D. Pembangunan Dunia Saat ini
Pembangunan adalah plant to change (direncanakan). Pembangunan muncul setelah terjadinya perang dunia dan bangsa-bangsa di dunia menyadari tentang rusaknya dunia maka merencanakan pembangunan untuk memperbaiki tatanan dunia agar memberikan kemanfaatan pada manusia sebagai penduduk dunia. Development yang dilakukan oleh teknokrat dengan menggunakan prinsip efektifitas (orientasi pembanguan dengan menerapkan pada hasil) dan efisiensi (oreintasi pembangunan pencapaian hasil secepat mungkin dan menggunakan anggran dana yang minimal). Akibat yang terjadi pada pembangunan yang berparadigma tersebut partisipasi masyarakat berkurang dengan orientasi growth dengan menggunakan kuantitatif yakni dengan menggunakan angka sebagai data sehingga data kualitatif terabaikan yakni yang ditekankan groush pole (pusat-pusat pertumbuhan), seperti yang dibangun mengutamakan konglongmerat, daerah-daerah pertumbuhan misalkan pembangunan ekonomi dengan mengandalkan supermarket dan mall, potensi pertambangan dan kelalutan.

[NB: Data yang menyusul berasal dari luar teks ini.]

(** X14: saving twice to one path leaves the pickle of the second
    observer alone in the file: the first content is replaced, not
    extended. *)
Theorem save_twice (obs1 obs2 : t) (filename : string) (w : World) :
  writable w filename = true ->
  exists w1 w2,
    save obs1 filename w = (Ok tt, w1)
    /\ save obs2 filename w1 = (Ok tt, w2)
    /\ files w2 = <[filename := pickle_dump (out obs2)]> (files w)
    /\ trace w2 = (trace w ++ [EvWrite filename; EvWrite filename])%list.
Proof.
  intros Hw. unfold save, open_wb_dump. rewrite Hw.
  eexists _, _. split; [reflexivity|]. cbn. rewrite Hw.
  split; [reflexivity|]. cbn.
  split; [apply insert_insert_eq|]. rewrite <- app_assoc. reflexivity.
Qed.

End RepeatFacts.

(** ** The registry *)

(** X13: for a string the constructor always returns a driver; the
    driver holds an optimizer class exactly when the string is, letter
    for letter, one of the eight names of the registry, and then it
    holds the ASE class of that name. *)
Theorem string_optimizer_accepted (calculator : Calculator) (name : string)
    (fmax : float) (steps : Z) (traj_file : option string) (interval : Z) :
  exists self,
    RelaxCalc.__init__ calculator (PyStr name) fmax steps traj_file interval
    = Ok self
    /\ (is_Some (RelaxCalc.opt_class self) <-> name ∈ optimizer_names)
    /\ RelaxCalc.opt_class self = AseClass <$> OPTIMIZERS !! name
    /\ map (fun n => OPTIMIZERS !! n) optimizer_names
       = map Some [FIRE; BFGS; LBFGS; LBFGSLineSearch; MDMin; SciPyFminCG;
                   SciPyFminBFGS; BFGSLineSearch].
Proof.
  eexists. split; [reflexivity|]. cbn [RelaxCalc.opt_class].
  split; [|split; [reflexivity | vm_compute; reflexivity]].
  rewrite fmap_is_Some, <- elem_of_dom.
  unfold OPTIMIZERS, optimizer_names.
  rewrite !dom_insert_L, dom_empty_L, !elem_of_cons, elem_of_nil.
  set_solver.
Qed.

Lemma calc_twice_witness :
  RelaxCalc.calc (Demo.relaxer (Some "old.pkl")) 0%nat Demo.world
  = (Ok (Demo.returned (Some "old.pkl")), snd (Demo.called (Some "old.pkl")))
  /\ exists d' w2 obj obj' fs,
       RelaxCalc.calc (Demo.relaxer (Some "old.pkl")) 0%nat
         (snd (Demo.called (Some "old.pkl"))) = (Ok d', w2)
       /\ Demo.returned (Some "old.pkl") !! "final_structure" = Some (VObject obj)
       /\ d' !! "final_structure" = Some (VObject obj')
       /\ obj <> obj'
       /\ heap w2 !! obj = Some fs
       /\ heap w2 !! obj' = Some fs
       /\ (forall k, k <> "final_structure" ->
                     d' !! k = Demo.returned (Some "old.pkl") !! k)
       /\ files w2 = files (snd (Demo.called (Some "old.pkl"))).
Proof.
  assert (E : RelaxCalc.calc (Demo.relaxer (Some "old.pkl")) 0%nat Demo.world
              = (Ok (Demo.returned (Some "old.pkl")),
                 snd (Demo.called (Some "old.pkl"))))
    by (vm_compute; reflexivity).
  split; [exact E|].
  exact (calc_twice _ _ _ _ _ E).
Defined.

Lemma save_twice_witness :
  writable Demo.world "old.pkl" = true
  /\ exists w1 w2,
       TrajectoryObserver.save (TrajectoryObserver.__init__ Demo.resting)
         "old.pkl" Demo.world = (Ok tt, w1)
       /\ TrajectoryObserver.save Demo.once "old.pkl" w1 = (Ok tt, w2)
       /\ files w2
          = <["old.pkl" := Demo.dump (TrajectoryObserver.out Demo.once)]>
              (files Demo.world)
       /\ trace w2
          = (trace Demo.world ++ [EvWrite "old.pkl"; EvWrite "old.pkl"])%list.
Proof.
  assert (Hw : writable Demo.world "old.pkl" = true) by (vm_compute; reflexivity).
  split; [exact Hw|].
  exact (save_twice (H := Demo.toolkit)
           (TrajectoryObserver.__init__ Demo.resting) Demo.once "old.pkl"
           Demo.world Hw).
Defined.

(** ** What a snapshot holds *)

Section SnapshotFacts.
Context `{Toolkit}.
Import TrajectoryObserver.

Lemma faithful_init (P : Atoms -> Prop) (a : Atoms) : faithful P (__init__ a).
Proof. intros k e f s c p Hk. cbn in Hk. discriminate Hk. Qed.

(** A capture that returns adds a row read off the atoms as they are. *)
Lemma faithful_call (P : Atoms -> Prop) (obs obs' : t) (u : unit) :
  aligned obs ->
  faithful P obs ->
  P (atoms obs) ->
  __call__ obs = (Ok u, obs') ->
  faithful P obs'.
Proof.
  intros (Hf & Hs & Hp & Hc) Hfa HP Hcall. unfold __len__ in *.
  destruct (call_ok_inv _ _ _ Hcall) as (en & fo & st & He & Hfo & Hst & ->).
  intros k e f s c p. cbn.
  intros Hke Hkf Hks Hkc Hkp.
  destruct (decide (k < length (energies obs))%nat) as [Hlt|Hge].
  - rewrite lookup_app_l in Hke by lia. rewrite lookup_app_l in Hkf by lia.
    rewrite lookup_app_l in Hks by lia. rewrite lookup_app_l in Hkc by lia.
    rewrite lookup_app_l in Hkp by lia.
    eapply Hfa; eauto.
  - pose proof (lookup_lt_Some _ _ _ Hke) as Hk.
    rewrite length_app in Hk. cbn in Hk.
    assert (k = length (energies obs)) as -> by lia.
    rewrite lookup_app_r, Nat.sub_diag in Hke by lia.
    rewrite lookup_app_r, Hf, Nat.sub_diag in Hkf by lia.
    rewrite lookup_app_r, Hs, Nat.sub_diag in Hks by lia.
    rewrite lookup_app_r, Hc, Nat.sub_diag in Hkc by lia.
    rewrite lookup_app_r, Hp, Nat.sub_diag in Hkp by lia.
    cbn in Hke, Hkf, Hks, Hkc, Hkp.
    injection Hke as <-. injection Hkf as <-. injection Hks as <-.
    injection Hkc as <-. injection Hkp as <-.
    exists (atoms obs). split; [exact HP|]. repeat split; assumption.
Qed.

(** A tuple [__getitem__] returns is a complete row. *)
Lemma getitem_ok_row (obs : t) (i : Z) (e : float) (f : matrix) (s : vec)
    (c p : matrix) :
  aligned obs ->
  __getitem__ obs i = Ok (e, f, s, c, p) ->
  exists k,
    energies obs !! k = Some e /\ forces obs !! k = Some f
    /\ stresses obs !! k = Some s /\ cells obs !! k = Some c
    /\ atom_positions obs !! k = Some p.
Proof.
  intros (Hf & Hs & Hp & Hc) Hget. unfold __len__ in *.
  destruct (in_range (Z.of_nat (length (energies obs))) i) eqn:Hr.
  - unfold __getitem__ in Hget.
    destruct (py_index_in (energies obs) i Hr) as (e' & Hie & Hle).
    destruct (py_index_in (forces obs) i) as (f' & Hif & Hlf);
      [rewrite Hf; exact Hr|].
    destruct (py_index_in (stresses obs) i) as (s' & His & Hls);
      [rewrite Hs; exact Hr|].
    destruct (py_index_in (cells obs) i) as (c' & Hic & Hlc);
      [rewrite Hc; exact Hr|].
    destruct (py_index_in (atom_positions obs) i) as (p' & Hip & Hlp);
      [rewrite Hp; exact Hr|].
    rewrite Hie, Hif, His, Hic, Hip in Hget.
    injection Hget as -> -> -> -> ->.
    rewrite Hf in Hlf. rewrite Hs in Hls. rewrite Hc in Hlc. rewrite Hp in Hlp.
    eauto 10.
  - unfold __getitem__ in Hget.
    rewrite (py_index_out (energies obs) i Hr) in Hget. discriminate Hget.
Qed.

(** On a tracked observer the sequences run in parallel, every row is
    faithful to the calculator, and the atoms carry it. *)
Lemma tracked_inv (C : Calculator) (obs : t) :
  tracked C obs ->
  aligned obs
  /\ faithful (fun a => calc a = Some C) obs
  /\ calc (atoms obs) = Some C.
Proof.
  induction 1 as [a Ha | obs obs' _ (Hal & Hfa & HC) Hc
                 | obs a _ (Hal & Hfa & HC) Ha].
  - split; [apply init_aligned|]. split; [apply faithful_init | exact Ha].
  - split; [eapply call_ok_aligned; eauto|].
    split; [eapply faithful_call; eauto|].
    destruct (call_ok_inv _ _ _ Hc) as (? & ? & ? & _ & _ & _ & ->).
    exact HC.
  - split; [exact Hal|]. split; [exact Hfa | exact Ha].
Qed.

(** A run keeps the rows faithful while the optimizer's moves keep [P]. *)
Lemma run_faithful (C : Calculator) (script : list OptAction) :
  forall obs w obs' w',
    run script obs w = (Ok obs', w') ->
    aligned obs ->
    faithful (fun a => calc a = Some C) obs ->
    calc (atoms obs) = Some C ->
    aligned obs'
    /\ faithful (fun a => calc a = Some C) obs'
    /\ calc (atoms obs') = Some C.
Proof.
  induction script as [|act rest IH]; intros obs w obs' w' Hrun Hal Hfa HC.
  - cbn in Hrun. injection Hrun as <- _. auto.
  - destruct act; cbn [run] in Hrun;
      unfold bind, ret, raise, lift_result, emit, print, modify,
        call_observer in Hrun; cbn beta iota in Hrun.
    + destruct (set_positions (atoms obs) p) as [a|e] eqn:Hp; [|discriminate].
      eapply IH; [exact Hrun | exact Hal | exact Hfa |].
      cbn. rewrite (set_positions_calc _ _ _ Hp). exact HC.
    + eapply IH; [exact Hrun | exact Hal | exact Hfa | exact HC].
    + eapply IH; eauto.
    + destruct (__call__ obs) as [[u|e] obs1] eqn:Hc; [|discriminate].
      eapply IH; [exact Hrun | | |].
      * eapply call_ok_aligned; eauto.
      * eapply faithful_call; eauto.
      * destruct (call_ok_inv _ _ _ Hc) as (? & ? & ? & _ & _ & _ & ->).
        exact HC.
    + discriminate.
Qed.

Lemma relax_faithful (self : RelaxCalc.t) (structure : nat) (w w' : World)
    (obs : t) :
  RelaxCalc.relax self structure w = (Ok obs, w') ->
  aligned obs
  /\ faithful (fun a => calc a = Some (RelaxCalc.calculator self)) obs.
Proof.
  intros Hr.
  apply relax_inv in Hr
    as [(_ & [=] & _)|(s & _ & [(_ & [=] & _)|(a & w3 & _ & Hb & _)])].
  apply block_inv in Hb as [(_ & [=] & _)|(opt & rr & w1 & _ & Hrun & Hrr)].
  destruct rr as [obs1|e]; [|destruct Hrr as [[=] _]].
  destruct Hrr as [_ Hres].
  destruct (__call__ obs1) as [[u|e] obs2] eqn:Hc; [|discriminate].
  injection Hres as <-.
  eapply run_faithful in Hrun as (Hal & Hfa & HC);
    [| apply init_aligned | apply faithful_init | reflexivity].
  split; [eapply call_ok_aligned; eauto|].
  eapply faithful_call; eauto.
Qed.

(** X15: on an observer whose atoms keep one calculator and whose
    captures all returned, every tuple [get] returns, at an index of
    either sign, holds what that calculator gives for atoms with the
    tuple's positions and cell. *)
Theorem observer_snapshots_consistent (C : Calculator) (obs : t) (i : Z)
    (e : float) (f : matrix) (s : vec) (c p : matrix) :
  tracked C obs ->
  __getitem__ obs i = Ok (e, f, s, c, p) ->
  exists ats,
    map position ats = p
    /\ calc_energy C ats c = Ok e
    /\ calc_forces C ats c = Ok f
    /\ calc_stress C ats c = Ok s.
Proof.
  intros Ht Hget.
  destruct (tracked_inv _ _ Ht) as (Hal & Hfa & _).
  destruct (getitem_ok_row _ _ _ _ _ _ _ Hal Hget)
    as (k & He & Hf & Hs & Hc & Hp).
  destruct (Hfa k e f s c p He Hf Hs Hc Hp)
    as (a & HC & Hge & Hgf & Hgs & -> & ->).
  unfold get_potential_energy, get_forces, get_stress in Hge, Hgf, Hgs.
  rewrite HC in Hge, Hgf, Hgs.
  exists (atom_list a). split; [reflexivity|]. auto.
Qed.

(** X16: every snapshot of the record the relaxation returns holds what
    the driver's calculator gives for the geometry of that snapshot:
    there are atoms with the snapshot's positions and cell for which the
    calculator returns the snapshot's energy, forces and stress. *)
Theorem relax_snapshots_consistent (self : RelaxCalc.t) (structure : nat)
    (w w' : World) (obs : t) (i : Z) (e : float) (f : matrix) (s : vec)
    (c p : matrix) :
  RelaxCalc.relax self structure w = (Ok obs, w') ->
  __getitem__ obs i = Ok (e, f, s, c, p) ->
  exists ats,
    map position ats = p
    /\ calc_energy (RelaxCalc.calculator self) ats c = Ok e
    /\ calc_forces (RelaxCalc.calculator self) ats c = Ok f
    /\ calc_stress (RelaxCalc.calculator self) ats c = Ok s.
Proof.
  intros Hr Hget.
  destruct (relax_faithful _ _ _ _ _ Hr) as [Hal Hfa].
  destruct (getitem_ok_row _ _ _ _ _ _ _ Hal Hget)
    as (k & He & Hf & Hs & Hc & Hp).
  destruct (Hfa k e f s c p He Hf Hs Hc Hp)
    as (a & HC & Hge & Hgf & Hgs & -> & ->).
  unfold get_potential_energy, get_forces, get_stress in Hge, Hgf, Hgs.
  rewrite HC in Hge, Hgf, Hgs.
  exists (atom_list a). split; [reflexivity|]. auto.
Qed.

End SnapshotFacts.

Lemma observer_snapshots_consistent_witness :
  tracked Demo.flat Demo.once
  /\ TrajectoryObserver.__getitem__ Demo.once (-1)
     = Ok (0%float, [[0; 0; 0]; [0; 0; 0]]%float, [0; 0; 0; 0; 0; 0]%float,
           get_cell Demo.resting, get_positions Demo.resting)
  /\ exists ats,
       map position ats = get_positions Demo.resting
       /\ calc_energy Demo.flat ats (get_cell Demo.resting) = Ok 0%float
       /\ calc_forces Demo.flat ats (get_cell Demo.resting)
          = Ok [[0; 0; 0]; [0; 0; 0]]%float
       /\ calc_stress Demo.flat ats (get_cell Demo.resting)
          = Ok [0; 0; 0; 0; 0; 0]%float.
Proof.
  assert (Ht : tracked Demo.flat Demo.once).
  { eapply track_capture; [apply (track_init Demo.flat Demo.resting eq_refl)|].
    vm_compute. reflexivity. }
  assert (Hg : TrajectoryObserver.__getitem__ Demo.once (-1)
               = Ok (0%float, [[0; 0; 0]; [0; 0; 0]]%float,
                     [0; 0; 0; 0; 0; 0]%float,
                     get_cell Demo.resting, get_positions Demo.resting))
    by (vm_compute; reflexivity).
  split; [exact Ht|]. split; [exact Hg|].
  exact (observer_snapshots_consistent _ _ _ _ _ _ _ _ Ht Hg).
Defined.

Pembangunan dengan paradigma maka yang diharapkan adalah;
1. Trickling down (menetes) memberikan tetesan kemakmuran kebawah dengan harapan dengan membangun pusat pertumbuhan sehingga dapat merubah sekitar dan menjadi makmur. Pembangunan ini menekankan pusat pertumbuhan di perbesar dan diperbanyak seperti di jawa, makasar dan medan.
2. Back wash (mencuci daerah pinggiran) dengan menarik sumber daya manusia pada daerah pusat-pusat pertumbuhan, seperti pembanguanan yang dilakukan di jakarta yakni menghilangkan daerah pinggiran sekitar jakarta seperti bekasi, bogor dan tanggerang.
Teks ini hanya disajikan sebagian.